All entries shown below must be given again word for word.

Collected data entries >>

·····

(* ===== verification/ManagerTheorems.v ===== *)
(** * What the manager lets its clients do

    Anyone it talks to may start and stop tunnels; only an elevated user may see
    the secrets of a configuration, change the store, quit the manager or update
    it. *)

From S2P Require Import Prelude GoStrings GoNum Netip Config Name Paths WSTLS WSTLSNames WSTLSCollect Parser Writer ConfWf UAPI Driver Effects Store StoreLaws StoreTheorems StoreTLS StoreTunnels Updater Manager IPC.
Local Open Scope Z_scope.

Section Laws.
Context {W handle service adapter pipe : Type}.
Context `{FileSystem W handle} `{ServiceSystem W service adapter pipe}.

(** Services, the driver and pipes do not touch the files of the store. *)
Class ServiceLaws := {
  sl_Connect : keeps mgr_Connect;
  sl_Executable : keeps os_Executable;
  sl_OpenService : forall n, keeps (mgr_OpenService n);
  sl_CreateService : forall n e c a, keeps (mgr_CreateService n e c a);
  sl_Query : forall s, keeps (svc_Query s);
  sl_StartType : forall s, keeps (svc_StartType s);
  sl_Delete : forall s, keeps (svc_Delete s);
  sl_Start : forall s, keeps (svc_Start s);
  sl_ControlStop : forall s, keeps (svc_ControlStop s);
  sl_Close : forall s, keeps (svc_Close s);
  sl_Subscribe : forall s, keeps (svc_Subscribe s);
  sl_Unsubscribe : forall s, keeps (svc_Unsubscribe s);
  sl_SubscribeDatabase : keeps mgr_SubscribeDatabase;
  sl_OpenAdapter : forall n, keeps (driver_OpenAdapter n);
  sl_Configuration : forall a, keeps (adapter_Configuration a);
  sl_AdapterClose : forall a, keeps (adapter_Close a);
  sl_Dial : forall n, keeps (pipe_Dial n);
  sl_SetDeadline : forall p, keeps (pipe_SetDeadline p);
  sl_PipeWrite : forall p s, keeps (pipe_Write p s);
  sl_PipeRead : forall p, keeps (pipe_Read p);
  sl_PipeClose : forall p, keeps (pipe_Close p)
}.
End Laws.

Section Readers.
Context {W handle : Type} `{FileSystem W handle} `{!FileLaws} `{UnicodeTables} `{NetURL}.
Context (decoders : list (gostring -> option gostring)) (fuel : nat) (root : gostring).

(** A function of the store that leaves the files alone. *)
Definition readsOnly {A} (f : M (store W) A) : Prop :=
  forall V O, triple (at_ root V O) f (fun _ => at_ root V O) (at_ root V O).
(** C23: A tracker never fails. For a tunnel that has one it does nothing but close
    its handle. Otherwise it tells the clients exactly the changes among the
    states it sees, in order and none twice in a row: those its notices stand for
    (the bits of the status word, or the state the service reports for an empty
    one) and the one the service reported when it was first asked, up to the
    first that says stopped; a service found disabled, or one that cannot be
    subscribed to, counts as stopped. Each is told with the global state of that
    moment, and the end with the error the service ended with. The tracker has
    ended exactly when the last state seen is stopped; then the tunnel is no
    longer tracked and no handle of its adapter is kept. Until then all notices
    were heard, and the entry of the tunnel is the state last told. Other tunnels
    are left alone. The one exception is [raced]: a notice that ends the tracker
    between its subscription and its first call, which is then made all the same
    with an old state (see [stale_state_told]); of that only is said that the
    tracker ends and leaves other tunnels alone. *)
Theorem trackTunnelService_tells name s early late t :
  exists ended t', trackTunnelService trackedOrder name s early late t = (Ok ended, t') /\
  match tracked t !! name with
  | Some _ => ended = true /\ calm t t'
  | None => (forall n, n <> name -> adapters t' !! n = adapters t !! n)
      /\ ((raced s early /\ ended = true /\ tracked t' = tracked t)
          \/ exists seen told, followed s early late seen ended
             /\ tk_notified t' = tk_notified t ++ map (note name (tracked t)) told
             /\ map fst told = changes TunnelUnknown seen /\ Forall (explained s) told
             /\ if ended : bool
                then final TunnelUnknown seen = TunnelStopped /\ tracked t' = tracked t /\ adapters t' !! name = None
                else final TunnelUnknown seen <> TunnelStopped /\ tracked t' = <[name := final TunnelUnknown seen]> (tracked t))
  end.
Proof.
  unfold trackTunnelService, mthen at 1, enterTracker, mthen at 1, onMgr at 1, mget.
  assert (mkTracking (tk_mgr t) (tk_notified t) = t) as -> by by destruct t.
  destruct (tracked t !! name) as [x|] eqn:En.
  { unfold mthen. destruct (skipSys_run (svc_Close s) t) as (t' & -> & Hc). by exists true, t'. }
  unfold mthen at 1, setTracked, onMgr at 1, mmod. cbn [mret].
  set (t1 := mkTracking (set_tracked (<[name := TunnelUnknown]> (tracked t)) (tk_mgr t)) (tk_notified t)).
  destruct (followTunnel_run name s early late t1) as [(ended & seen & last & t2 & E2 & Ht2 & Hfo)|(Hr & t2 & E2 & Ho)]; [apply lookup_insert_eq| |].
  2: { unfold mthen at 1. rewrite E2. destruct (leaveTracker_run name s t2) as (t3 & E3 & Ht3 & Ha3 & _). unfold mthen. rewrite E3.
       destruct Ho as (Hot & _ & Hoa). exists true, t3. split; [done|]. split; [intros n Hn; rewrite Ha3; by apply Hoa|]. left.
       split; [done|]. split; [done|]. rewrite Ht3, Hot. cbn. by rewrite delete_insert_id. }
  unfold mthen at 1. rewrite E2. destruct Ht2 as [Htr Ho Hw Hlast (told & Hnot & Hch & Hex & Hst)].
  assert (Hnote : map (note name (tracked t1)) told = map (note name (tracked t)) told).
  { apply map_ext. intros y. unfold note, t1. cbn. by rewrite insert_insert_eq. }
  rewrite Hnote in Hnot. cbn [tracked t1 tk_mgr set_tracked mg_trackedTunnels] in Htr. rewrite insert_insert_eq in Htr.
  pose proof (followed_final _ _ _ _ _ Hfo) as Hend. destruct ended.
  - destruct (leaveTracker_run name s t2) as (t3 & E3 & Ht3 & Ha3 & Hn3). unfold mthen. rewrite E3.
    exists true, t3. split; [done|]. split; [intros n Hn; rewrite Ha3; by apply Ho|]. right. exists seen, told.
    rewrite Hn3, Ha3, Ht3, Htr. do 4 (split; [done|]). assert (Hfin : final TunnelUnknown seen = TunnelStopped) by by apply Hend.
    split; [done|]. split; [by rewrite delete_insert_id|]. apply Hst. rewrite Hch.
    rewrite <- final_changes in Hfin. assert (Hne : changes TunnelUnknown seen <> []) by (intros E; rewrite E in Hfin; done).
    rewrite <- Hfin. by apply final_in.
  - exists false, t2. split; [done|]. split; [exact Ho|]. right. exists seen, told. do 4 (split; [done|]). rewrite Htr, Hlast.
    split; [|done]. intros Hfin. by apply Hend in Hfin.
Qed.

·····

Answer box >>
(* ===== verification/ManagerTheorems.v ===== *)
(** * What the manager lets its clients do

    Anyone it talks to may start and stop tunnels; only an elevated user may see
    the secrets of a configuration, change the store, quit the manager or update
    it. *)

From S2P Require Import Prelude GoStrings GoNum Netip Config Name Paths WSTLS WSTLSNames WSTLSCollect Parser Writer ConfWf UAPI Driver Effects Store StoreLaws StoreTheorems StoreTLS StoreTunnels Updater Manager IPC.
Local Open Scope Z_scope.

Section Laws.
Context {W handle service adapter pipe : Type}.
Context `{FileSystem W handle} `{ServiceSystem W service adapter pipe}.

(** Services, the driver and pipes do not touch the files of the store. *)
Class ServiceLaws := {
  sl_Connect : keeps mgr_Connect;
  sl_Executable : keeps os_Executable;
  sl_OpenService : forall n, keeps (mgr_OpenService n);
  sl_CreateService : forall n e c a, keeps (mgr_CreateService n e c a);
  sl_Query : forall s, keeps (svc_Query s);
  sl_StartType : forall s, keeps (svc_StartType s);
  sl_Delete : forall s, keeps (svc_Delete s);
  sl_Start : forall s, keeps (svc_Start s);
  sl_ControlStop : forall s, keeps (svc_ControlStop s);
  sl_Close : forall s, keeps (svc_Close s);
  sl_Subscribe : forall s, keeps (svc_Subscribe s);
  sl_Unsubscribe : forall s, keeps (svc_Unsubscribe s);
  sl_SubscribeDatabase : keeps mgr_SubscribeDatabase;
  sl_OpenAdapter : forall n, keeps (driver_OpenAdapter n);
  sl_Configuration : forall a, keeps (adapter_Configuration a);
  sl_AdapterClose : forall a, keeps (adapter_Close a);
  sl_Dial : forall n, keeps (pipe_Dial n);
  sl_SetDeadline : forall p, keeps (pipe_SetDeadline p);
  sl_PipeWrite : forall p s, keeps (pipe_Write p s);
  sl_PipeRead : forall p, keeps (pipe_Read p);
  sl_PipeClose : forall p, keeps (pipe_Close p)
}.
End Laws.

Section Readers.
Context {W handle : Type} `{FileSystem W handle} `{!FileLaws} `{UnicodeTables} `{NetURL}.
Context (decoders : list (gostring -> option gostring)) (fuel : nat) (root : gostring).

(** A function of the store that leaves the files alone. *)
Definition readsOnly {A} (f : M (store W) A) : Prop :=
  forall V O, triple (at_ root V O) f (fun _ => at_ root V O) (at_ root V O).
(** C23: A tracker never fails. For a tunnel that has one it does nothing but close
    its handle. Otherwise it tells the clients exactly the changes among the
    states it sees, in order and none twice in a row: those its notices stand for
    (the bits of the status word, or the state the service reports for an empty
    one) and the one the service reported when it was first asked, up to the
    first that says stopped; a service found disabled, or one that cannot be
    subscribed to, counts as stopped. Each is told with the global state of that
    moment, and the end with the error the service ended with. The tracker has
    ended exactly when the last state seen is stopped; then the tunnel is no
    longer tracked and no handle of its adapter is kept. Until then all notices
    were heard, and the entry of the tunnel is the state last told. Other tunnels
    are left alone. The one exception is [raced]: a notice that ends the tracker
    between its subscription and its first call, which is then made all the same
    with an old state (see [stale_state_told]); of that only is said that the
    tracker ends and leaves other tunnels alone. *)
Theorem trackTunnelService_tells name s early late t :
  exists ended t', trackTunnelService trackedOrder name s early late t = (Ok ended, t') /\
  match tracked t !! name with
  | Some _ => ended = true /\ calm t t'
  | None => (forall n, n <> name -> adapters t' !! n = adapters t !! n)
      /\ ((raced s early /\ ended = true /\ tracked t' = tracked t)
          \/ exists seen told, followed s early late seen ended
             /\ tk_notified t' = tk_notified t ++ map (note name (tracked t)) told
             /\ map fst told = changes TunnelUnknown seen /\ Forall (explained s) told
             /\ if ended : bool
                then final TunnelUnknown seen = TunnelStopped /\ tracked t' = tracked t /\ adapters t' !! name = None
                else final TunnelUnknown seen <> TunnelStopped /\ tracked t' = <[name := final TunnelUnknown seen]> (tracked t))
  end.
Proof.
  unfold trackTunnelService, mthen at 1, enterTracker, mthen at 1, onMgr at 1, mget.
  assert (mkTracking (tk_mgr t) (tk_notified t) = t) as -> by by destruct t.
  destruct (tracked t !! name) as [x|] eqn:En.
  { unfold mthen. destruct (skipSys_run (svc_Close s) t) as (t' & -> & Hc). by exists true, t'. }
  unfold mthen at 1, setTracked, onMgr at 1, mmod. cbn [mret].
  set (t1 := mkTracking (set_tracked (<[name := TunnelUnknown]> (tracked t)) (tk_mgr t)) (tk_notified t)).
  destruct (followTunnel_run name s early late t1) as [(ended & seen & last & t2 & E2 & Ht2 & Hfo)|(Hr & t2 & E2 & Ho)]; [apply lookup_insert_eq| |].
  2: { unfold mthen at 1. rewrite E2. destruct (leaveTracker_run name s t2) as (t3 & E3 & Ht3 & Ha3 & _). unfold mthen. rewrite E3.
       destruct Ho as (Hot & _ & Hoa). exists true, t3. split; [done|]. split; [intros n Hn; rewrite Ha3; by apply Hoa|]. left.
       split; [done|]. split; [done|]. rewrite Ht3, Hot. cbn. by rewrite delete_insert_id. }
  unfold mthen at 1. rewrite E2. destruct Ht2 as [Htr Ho Hw Hlast (told & Hnot & Hch & Hex & Hst)].
  assert (Hnote : map (note name (tracked t1)) told = map (note name (tracked t)) told).
  { apply map_ext. intros y. unfold note, t1. cbn. by rewrite insert_insert_eq. }
  rewrite Hnote in Hnot. cbn [tracked t1 tk_mgr set_tracked mg_trackedTunnels] in Htr. rewrite insert_insert_eq in Htr.
  pose proof (followed_final _ _ _ _ _ Hfo) as Hend. destruct ended.
  - destruct (leaveTracker_run name s t2) as (t3 & E3 & Ht3 & Ha3 & Hn3). unfold mthen. rewrite E3.
    exists true, t3. split; [done|]. split; [intros n Hn; rewrite Ha3; by apply Ho|]. right. exists seen, told.
    rewrite Hn3, Ha3, Ht3, Htr. do 4 (split; [done|]). assert (Hfin : final TunnelUnknown seen = TunnelStopped) by by apply Hend.
    split; [done|]. split; [by rewrite delete_insert_id|]. apply Hst. rewrite Hch.
    rewrite <- final_changes in Hfin. assert (Hne : changes TunnelUnknown seen <> []) by (intros E; rewrite E in Hfin; done).
    rewrite <- Hfin. by apply final_in.
  - exists false, t2. split; [done|]. split; [exact Ho|]. right. exists seen, told. do 4 (split; [done|]). rewrite Htr, Hlast.
    split; [|done]. intros Hfin. by apply Hend in Hfin.
Qed.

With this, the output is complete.